Lemma process_locked_ok matches a c st :
  notify_ok (st_state st) → room PROCESS_COST (st_state st) → vec_len matches ≤ MAX_RULES →
  Forall (λ m : MatchResult * Rule, rule_ok m.2 ∧ (m.1 = Match → schedule_known env m.2 c)) matches →
  ∃ r st', process_locked env order matches a c st = Ret (r, st') ∧
    steps PROCESS_COST (st_state st) (st_state st') ∧ windows_bounded (st_state st').
Proof.
  intros Hok Hroom Hlen Hm. unfold process_locked.
  set (ms := if bool_decide _ then _ else matches).
  assert (vec_len ms = vec_len matches) as El by (unfold ms; case_match; [unfold vec_len; by rewrite length_fmap|done]).
  assert (Forall (λ m : MatchResult * Rule, rule_ok m.2 ∧ (m.1 = Match → schedule_known env m.2 c)) ms) as Hms.
  { unfold ms. case_match; [|done]. apply Forall_fmap. eapply Forall_impl; [exact Hm|]. intros [[|reason|] r] [Hr Hk]; by split. }
  destruct (prune_ok order (cd_occurred_at_ms c) _ Hok) as (s1 & -> & H1 & Hw1 & _). cbn [obind].
  destruct (normalize_interval_ok s1 c) as (r & s2 & -> & H2 & Ew & _ & Hc); [apply H1|].
  assert (steps 0 (st_state st) s2) as H12 by (by eapply steps_zero_trans).
  destruct r as [c'|e].
  - destruct (Hc c' eq_refl) as [Hsev Hocc]. unfold PROCESS_COST in *.
    destruct (process_in_state_ok env c' ms a s2 summary_new) as (s3 & u & -> & H3);
      [apply H12|eapply room_after; [done|apply H12|lia]| |].
    { eapply Forall_impl; [exact Hms|]. intros m [Hr Hk]. split; [done|]. intros He. by eapply schedule_known_ext; [| |apply Hk]. }
    cbn [obind]. destruct (prune_ok order (cd_occurred_at_ms c') s3) as (s4 & -> & H4 & Hw4 & _); [apply H3|]. cbn [obind].
    eexists _, _. split; [done|]. split; [|done]. cbn [st_state].
    eapply steps_zero_trans; [exact H12|]. eapply steps_trans; [exact H3|exact H4|lia].
  - eexists _, _. split; [done|]. split; [by eapply steps_weaken|]. unfold windows_bounded. cbn. by rewrite Ew.
Qed.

EXERCISE AIM: Give exactly, and nothing besides, the lines from the one in which "destruct r as [c'|e]." occurs through the end of the records.

FINAL ANSWER:
  destruct r as [c'|e].
  - destruct (Hc c' eq_refl) as [Hsev Hocc]. unfold PROCESS_COST in *.
    destruct (process_in_state_ok env c' ms a s2 summary_new) as (s3 & u & -> & H3);
      [apply H12|eapply room_after; [done|apply H12|lia]| |].
    { eapply Forall_impl; [exact Hms|]. intros m [Hr Hk]. split; [done|]. intros He. by eapply schedule_known_ext; [| |apply Hk]. }
    cbn [obind]. destruct (prune_ok order (cd_occurred_at_ms c') s3) as (s4 & -> & H4 & Hw4 & _); [apply H3|]. cbn [obind].
    eexists _, _. split; [done|]. split; [|done]. cbn [st_state].
    eapply steps_zero_trans; [exact H12|]. eapply steps_trans; [exact H3|exact H4|lia].
  - eexists _, _. split; [done|]. split; [by eapply steps_weaken|]. unfold windows_bounded. cbn. by rewrite Ew.
Qed.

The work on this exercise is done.